Remember the good old days of Yardbird Socials, when once a year the green Kentucky hills would sweeten with the smoky scent of roasted poultry? Remember when families would gather together under white parasols and straw boaters to watch with bated breath as the town tasters chose that year’s prizewinning chicken entree? No?

Well, neither do we, but the National Yardbird Assn. is about to tell us. Re-instituted last year in Silver Lake’s bohemian enclave, the association -- whose stated mission is “bringing people together through roasted chicken” -- is doing its best to resurrect a long-forgotten tradition with the 2002 Winternational Yardbird Social. Set for Saturday, anyone with a skillet-cooked chicken and a $10 prepaid entry fee can put their culinary skills to the test. The prize, the Golden Wishbone, resides with the winner until the next competition.

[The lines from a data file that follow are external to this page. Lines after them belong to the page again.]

(** [BrowserOptions.get_chrome_options_with_disabled_popups(self)] *)
Definition get_chrome_options_with_disabled_popups (self : value) : M value :=
  options <- Selenium.Options ;;
  prefs <- new_dict prefs_literal ;;
  Selenium.add_experimental_option options "prefs" prefs ;;;
  Selenium.add_argument options (VStr "--disable-blink-features=AutomationControlled") ;;;
  Selenium.add_argument options (VStr "--disable-extensions") ;;;
  Selenium.add_argument options (VStr "--disable-popup-blocking") ;;;
  Selenium.add_argument options (VStr "--disable-infobars") ;;;
  Selenium.add_argument options (VStr "--disable-save-password-bubble") ;;;
  ret options.

(** The library call repeated, once per receiver of [selfs]; the results are
    collected in call order. *)
Fixpoint call_each (selfs : list value) : M (list value) :=
  match selfs with
  | [] => ret []
  | self :: rest =>
      r <- get_chrome_options_with_disabled_popups self ;;
      rs <- call_each rest ;;
      ret (r :: rs)
  end.

(** ** Callers of the library *)

(** A caller that takes the returned object and adds one more flag to it,
    [options = lib.get_chrome_options_with_disabled_popups();
     options.add_argument(flag)]. *)
Definition extended_by (self : value) (flag : string) : M value :=
  options <- get_chrome_options_with_disabled_popups self ;;
  Selenium.add_argument options (VStr flag) ;;;
  ret options.

(** A caller that asks for two configurations and then customises the
    first one only, with one more flag and one more experimental option. *)
Definition customise_first (self1 self2 : value) (flag name : string) (v : value)
  : M (value * value) :=
  first <- get_chrome_options_with_disabled_popups self1 ;;
  second <- get_chrome_options_with_disabled_popups self2 ;;
  Selenium.add_argument first (VStr flag) ;;;
  Selenium.add_experimental_option first name v ;;;
  ret (first, second).

(** ** Observing the store *)

(** The dictionary, list or instance attributes a value refers to. *)
Definition dict_of (h : gmap loc object) (v : value) : option (gmap string value) :=
  match v with
  | VRef l => match h !! l with Some (ODict d) => Some d | _ => None end
  | _ => None
  end.

Definition list_of (h : gmap loc object) (v : value) : option (list value) :=
  match v with
  | VRef l => match h !! l with Some (OList xs) => Some xs | _ => None end
  | _ => None
  end.

Definition attrs_of (h : gmap loc object) (v : value) : option (gmap string value) :=
  match v with
  | VRef l => match h !! l with Some (OInstance _ a) => Some a | _ => None end
  | _ => None
  end.

(** [options.experimental_options] as a dictionary. *)
Definition experimental_options_of (h : gmap loc object) (options : value)
  : option (gmap string value) :=
  a ← attrs_of h options; r ← a !! "_experimental_options"; dict_of h r.

(** [options.experimental_options["prefs"]] as a dictionary. *)
Definition preferences (h : gmap loc object) (options : value)
  : option (gmap string value) :=
  e ← experimental_options_of h options; p ← e !! "prefs"; dict_of h p.

(** [options.arguments] as a list. *)
Definition argumentFlags (h : gmap loc object) (options : value)
  : option (list value) :=
  a ← attrs_of h options; r ← a !! "_arguments"; list_of h r.

(** The store read out as a tree, following references to the given depth.
    Two values are value-equal when they read out as the same tree. *)
#[local] Set Warnings "-register-all".
Inductive tree :=
  | TNone
  | TBool (b : bool)
  | TInt (z : Z)
  | TStr (s : string)
  | TDict (d : gmap string tree)
  | TList (ts : list tree)
  | TInstance (cls : string) (attrs : gmap string tree)
  | TCut.

Definition reify_value (rec : loc -> tree) (v : value) : tree :=
  match v with
  | VNone => TNone
  | VBool b => TBool b
  | VInt z => TInt z
  | VStr s => TStr s
  | VRef l => rec l
  end.

Fixpoint reify_loc (depth : nat) (h : gmap loc object) (l : loc) : tree :=
  match depth with
  | O => TCut
  | S n =>
      match h !! l with
      | Some (ODict d) => TDict (reify_value (reify_loc n h) <$> d)
      | Some (OList xs) => TList (reify_value (reify_loc n h) <$> xs)
      | Some (OInstance cls a) => TInstance cls (reify_value (reify_loc n h) <$> a)
      | None => TCut
      end
  end.

Definition reify (depth : nat) (h : gmap loc object) (v : value) : tree :=
  reify_value (reify_loc depth h) v.

(** The attributes of an instance read out as a tree. *)
Definition tree_attrs (t : tree) : gmap string tree :=
  match t with
  | TInstance _ a => a
  | _ => ∅
  end.

(** References held directly by a value or an object. *)
Definition value_refs (v : value) : list loc :=
  match v with VRef l => [l] | _ => [] end.

Definition object_refs (o : object) : list loc :=
  match o with
  | ODict d => map_to_list d ≫= (fun kv => value_refs kv.2)
  | OList xs => xs ≫= value_refs
  | OInstance _ a => map_to_list a ≫= (fun kv => value_refs kv.2)
  end.

Definition points_to (h : gmap loc object) (l l' : loc) : Prop :=
  ∃ o, h !! l = Some o ∧ l' ∈ object_refs o.

(** The objects a value owns: everything reachable from it. *)
Definition reachable (h : gmap loc object) (v : value) (l : loc) : Prop :=
  ∃ r, v = VRef r ∧ rtc (points_to h) r l.

(** [wp m s Q]: run from [s], [m] returns (it does not raise) and the result
    and final state satisfy [Q]. *)
Definition wp {A} (m : M A) (s : state) (Q : A -> state -> Prop) : Prop :=
  match m s with
  | Returned a s' => Q a s'
  | Raised _ _ => False
  end.
(** * pyadtpulsedotcom: the portal client's session and command state machine

    A shallow embedding of [pyadtpulsedotcom.py] (class [AdtPulsedotcom]):
    the coroutines [async_login], [async_update], [_send] and the three
    [async_alarm_*] wrappers, run against a scripted transport.

    - Python objects and control flow are modelled by a small monad with
      state (the client object and an observation trace), exceptions,
      [return], one frame of locals per call and a recursion budget.
    - The aiohttp session is a function from the index of the call and the
      request to a reply: either a raised transport error or a response
      with its status, cookies and body; reading the body does not fail.
    - A response body is identified with the tree that
      [BeautifulSoup(text, 'html.parser')] builds from it.
    - Time is not modelled: an [async_timeout] that expires shows as the
      [TimeoutError] reply of the request being awaited.

    The file has three parts: the embedding, the observations and sample
    sessions the statements use, and the properties. *)

From Stdlib Require Import String Ascii List ZArith Lia Bool Arith.
Import ListNotations.
Local Open Scope string_scope.
Local Open Scope list_scope.

(** ** Python values used by the client *)

(** Values a coroutine of the class returns: [None], [False] or [True]. *)
Inductive PyVal : Type :=
| VNone
| VBool (b : bool).

(** Exceptions that the modelled code can raise or name in a handler. *)
Inductive Exn : Type :=
| TimeoutError          (* asyncio.TimeoutError *)
| ClientError           (* aiohttp.ClientError *)
| AttributeError
| IndexError
| KeyError (key : string)
| TypeError
| ValueError
| UnboundLocalError (name : string).

(** A [dict] with [str] keys, in insertion order. *)
Module Dict.
Definition t (V : Type) : Type := list (string * V).

Fixpoint get {V : Type} (d : t V) (k : string) : option V :=
  match d with
  | [] => None
  | (k', v) :: d' => if String.eqb k' k then Some v else get d' k
  end.

(** [d[k] = v]: overwrite in place, or append a new key. *)
Fixpoint set {V : Type} (d : t V) (k : string) (v : V) : t V :=
  match d with
  | [] => [(k, v)]
  | (k', v') :: d' =>
      if String.eqb k' k then (k', v) :: d' else (k', v') :: set d' k v
  end.

(** Truth value of a dict: non-empty. *)
Definition truthy {V : Type} (d : t V) : bool :=
  match d with [] => false | _ :: _ => true end.
End Dict.

(** ** Strings *)

(** [sub in s] for [str]. *)
Fixpoint contains (sub s : string) : bool :=
  if String.prefix sub s then true
  else match s with
       | EmptyString => false
       | String _ s' => contains sub s'
       end.

Definition lower_ascii (c : ascii) : ascii :=
  let n := nat_of_ascii c in
  if (Nat.leb 65 n && Nat.leb n 90)%bool then ascii_of_nat (n + 32) else c.

Fixpoint lower (s : string) : string :=
  match s with
  | EmptyString => EmptyString
  | String c s' => String (lower_ascii c) (lower s')
  end.

Definition brace (c : ascii) : bool :=
  (Ascii.eqb c "{") || (Ascii.eqb c "}").

(** [template.format(args...)] with automatic field numbering: [{}] takes the
    next argument, [{{] and [}}] are literal braces.  Any other use of a
    brace raises ([ValueError] here; explicit field names and format
    specifications are outside the model). Surplus arguments are ignored. *)
Fixpoint str_format (template : string) (args : list string) : Exn + string :=
  match template with
  | EmptyString => inr EmptyString
  | String c rest =>
      if Ascii.eqb c "{" then
        match rest with
        | String c' rest' =>
            if Ascii.eqb c' "{" then
              match str_format rest' args with
              | inr s => inr (String "{" s)
              | inl e => inl e
              end
            else if Ascii.eqb c' "}" then
              match args with
              | a :: args' =>
                  match str_format rest' args' with
                  | inr s => inr (a ++ s)%string
                  | inl e => inl e
                  end
              | [] => inl IndexError
              end
            else inl ValueError
        | EmptyString => inl ValueError
        end
      else if Ascii.eqb c "}" then
        match rest with
        | String c' rest' =>
            if Ascii.eqb c' "}" then
              match str_format rest' args with
              | inr s => inr (String "}" s)
              | inl e => inl e
              end
            else inl ValueError
        | EmptyString => inl ValueError
        end
      else
        match str_format rest args with
        | inr s => inr (String c s)
        | inl e => inl e
        end
  end.

Fixpoint brace_free (s : string) : bool :=
  match s with
  | EmptyString => true
  | String c s' => negb (brace c) && brace_free s'
  end.

(** ** Parsed HTML *)

(** The tree built by [BeautifulSoup(text, 'html.parser')]: tags (names in
    lower case, as the parser stores them) and text. *)
#[local] Set Warnings "-register-all".
Inductive Node : Type :=
| NavigableString (s : string)
| Tag (name : string) (attrs : Dict.t string) (contents : list Node).

Definition Soup : Type := list Node.

(** [tag.get_text()]: the strings below the tag, in document order. *)
Fixpoint get_text (n : Node) : string :=
  match n with
  | NavigableString s => s
  | Tag _ _ cs =>
      (fix go (l : list Node) : string :=
         match l with
         | [] => EmptyString
         | c :: l' => (get_text c ++ go l')%string
         end) cs
  end.

(** The tags of a subtree in document order, the root first. *)
Fixpoint tags (n : Node) : list Node :=
  match n with
  | NavigableString _ => []
  | Tag _ _ cs =>
      n :: (fix go (l : list Node) : list Node :=
              match l with
              | [] => []
              | c :: l' => tags c ++ go l'
              end) cs
  end.

(** One simple CSS selector, the two shapes the class uses: [#ident]
    selects by the [id] attribute, a bare identifier is a type selector
    and selects by tag name (case-insensitively in an HTML document). *)
Definition selects (selector : string) (n : Node) : bool :=
  match n with
  | NavigableString _ => false
  | Tag name attrs _ =>
      match selector with
      | String "#" ident =>
          match Dict.get attrs "id" with
          | Some v => String.eqb v ident
          | None => false
          end
      | _ => String.eqb (lower name) (lower selector)
      end
  end.

(** [tree.select(selector)] *)
Definition select (selector : string) (tree : Soup) : list Node :=
  filter (selects selector) (flat_map tags tree).

(** ** The transport *)

Inductive Method : Type := GET | POST.

(** What the client passes as the URL: a [str], or the bound method
    [s.format] itself where the source writes [URL.format] without a call. *)
Inductive UrlArg : Type :=
| Str (s : string)
| BoundFormat (s : string).

Record Request : Type := mkRequest {
  method : Method;
  url : UrlArg;
  data : Dict.t string
}.

Record ClientResponse : Type := mkResponse {
  status : Z;
  cookies : Dict.t string;   (* name -> morsel value *)
  text : Soup
}.

Inductive TransportError : Type := Timeout | Connection.

Definition exn_of (e : TransportError) : Exn :=
  match e with Timeout => TimeoutError | Connection => ClientError end.

Inductive Reply : Type :=
| Fails (e : TransportError)
| Responds (r : ClientResponse).

(** The reply to the [n]-th request made through the session. *)
Definition Transport : Type := nat -> Request -> Reply.

(** ** Logging *)

Inductive Level : Type := DEBUG | INFO | ERROR.

Inductive LogArg : Type :=
| AStr (s : string)
| AInt (z : Z)
| ASoup (t : Soup)
| ADict (d : Dict.t string).

Record LogRecord : Type := mkLog {
  levelname : Level;
  msg : LogArg;
  args : list LogArg
}.

(** ** Client object and observation trace *)

Record World : Type := mkWorld {
  _username : string;
  _password : string;
  _login_info : option (Dict.t string);
  state : option string;
  requests : list Request;                   (* every transport call, in order *)
  opened : list (nat * ClientResponse);      (* responses handed out, by call index *)
  released : list nat;                       (* [response.release()] calls *)
  records : list LogRecord
}.

(** A local variable holding a response. *)
Inductive Local : Type :=
| Unbound
| IsNone
| Obj (rid : nat) (r : ClientResponse).

(** ** The execution monad *)

Inductive Completion (A : Type) : Type :=
| Normal (a : A)       (* control falls through *)
| Return (v : PyVal)   (* a [return] statement *)
| Raise (e : Exn)
| OutOfFuel.           (* the recursion budget is spent *)

Arguments Normal {A} a.
Arguments Return {A} v.
Arguments Raise {A} e.
Arguments OutOfFuel {A}.

(** A statement: runs in a frame (the local [response]) and a world. *)
Definition M (A : Type) : Type :=
  Local -> World -> Completion A * Local * World.

Definition ret {A : Type} (a : A) : M A :=
  fun l w => (Normal a, l, w).

Definition bind {A B : Type} (m : M A) (k : A -> M B) : M B :=
  fun l w =>
    match m l w with
    | (Normal a, l', w') => k a l' w'
    | (Return v, l', w') => (Return v, l', w')
    | (Raise e, l', w') => (Raise e, l', w')
    | (OutOfFuel, l', w') => (OutOfFuel, l', w')
    end.

Notation "x <- m ;; k" := (bind m (fun x => k))
  (at level 61, m at next level, right associativity).
Notation "' p <- m ;; k" := (bind m (fun x => let 'p := x in k))
  (at level 61, p pattern, m at next level, right associativity).
Notation "m ;; k" := (bind m (fun _ => k))
  (at level 61, right associativity).

Definition skip : M unit := ret tt.
Definition raise {A : Type} (e : Exn) : M A := fun l w => (Raise e, l, w).
Definition return_ {A : Type} (v : PyVal) : M A := fun l w => (Return v, l, w).
Definition out_of_fuel {A : Type} : M A := fun l w => (OutOfFuel, l, w).

Definition lift {A : Type} (r : Exn + A) : M A :=
  match r with inl e => raise e | inr a => ret a end.

Definition when (b : bool) (m : M unit) : M unit :=
  if b then m else skip.

(** [try: body except ...: handler]. [handlers e] is the first clause
    matching [e], if any. An exception raised by a handler propagates. *)
Definition try_except (body : M unit) (handlers : Exn -> option (M unit)) : M unit :=
  fun l w =>
    match body l w with
    | (Raise e, l', w') =>
        match handlers e with
        | Some h => h l' w'
        | None => (Raise e, l', w')
        end
    | other => other
    end.

(** [try: body finally: fin]. The [finally] block runs however [body]
    completes; if it completes abruptly itself, that completion wins. *)
Definition try_finally (body : M unit) (fin : M unit) : M unit :=
  fun l w =>
    match body l w with
    | (OutOfFuel, l', w') => (OutOfFuel, l', w')
    | (c, l', w') =>
        match fin l' w' with
        | (Normal _, l'', w'') => (c, l'', w'')
        | other => other
        end
    end.

(** Calling a coroutine with [yield from]: a fresh frame for the callee;
    falling off the end of the body returns [None]. *)
Definition call (body : M unit) : M PyVal :=
  fun l w =>
    match body Unbound w with
    | (Normal _, _, w') => (Normal VNone, l, w')
    | (Return v, _, w') => (Normal v, l, w')
    | (Raise e, _, w') => (Raise e, l, w')
    | (OutOfFuel, _, w') => (OutOfFuel, l, w')
    end.

(** *** Primitive statements *)

Definition set_response (r : Local) : M unit :=
  fun _ w => (Normal tt, r, w).

(** Reading the local [response]. *)
Definition get_response : M Local :=
  fun l w =>
    match l with
    | Unbound => (Raise (UnboundLocalError "response"), l, w)
    | _ => (Normal l, l, w)
    end.

Definition get_login_info : M (option (Dict.t string)) :=
  fun l w => (Normal (_login_info w), l, w).

Definition set_login_info (v : option (Dict.t string)) : M unit :=
  fun l w =>
    (Normal tt, l,
     mkWorld (_username w) (_password w) v (state w)
             (requests w) (opened w) (released w) (records w)).

Definition get_state : M (option string) :=
  fun l w => (Normal (state w), l, w).

Definition set_state (v : option string) : M unit :=
  fun l w =>
    (Normal tt, l,
     mkWorld (_username w) (_password w) (_login_info w) v
             (requests w) (opened w) (released w) (records w)).

Definition get_username : M string := fun l w => (Normal (_username w), l, w).
Definition get_password : M string := fun l w => (Normal (_password w), l, w).

Definition emit (lvl : Level) (m : LogArg) (a : list LogArg) : M unit :=
  fun l w =>
    (Normal tt, l,
     mkWorld (_username w) (_password w) (_login_info w) (state w)
             (requests w) (opened w) (released w)
             (records w ++ [mkLog lvl m a])).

According to Phil Goldwhite, a founding member and the head of the association’s San Gabriel chapter, the original yardbird social was born “in the decimated South of the post-Civil War period.” Goldwhite explains that in a country weary of “the wholesale destruction of war, people turned from fighting each other to cooking chickens in order to solve differences and reconstruct their destroyed communities.” The association points to a 1878 mention by Mark Twain in the Vicksburg Herald Express that spoke to the tradition: “The coveted golden wishbone is up for grabs again.”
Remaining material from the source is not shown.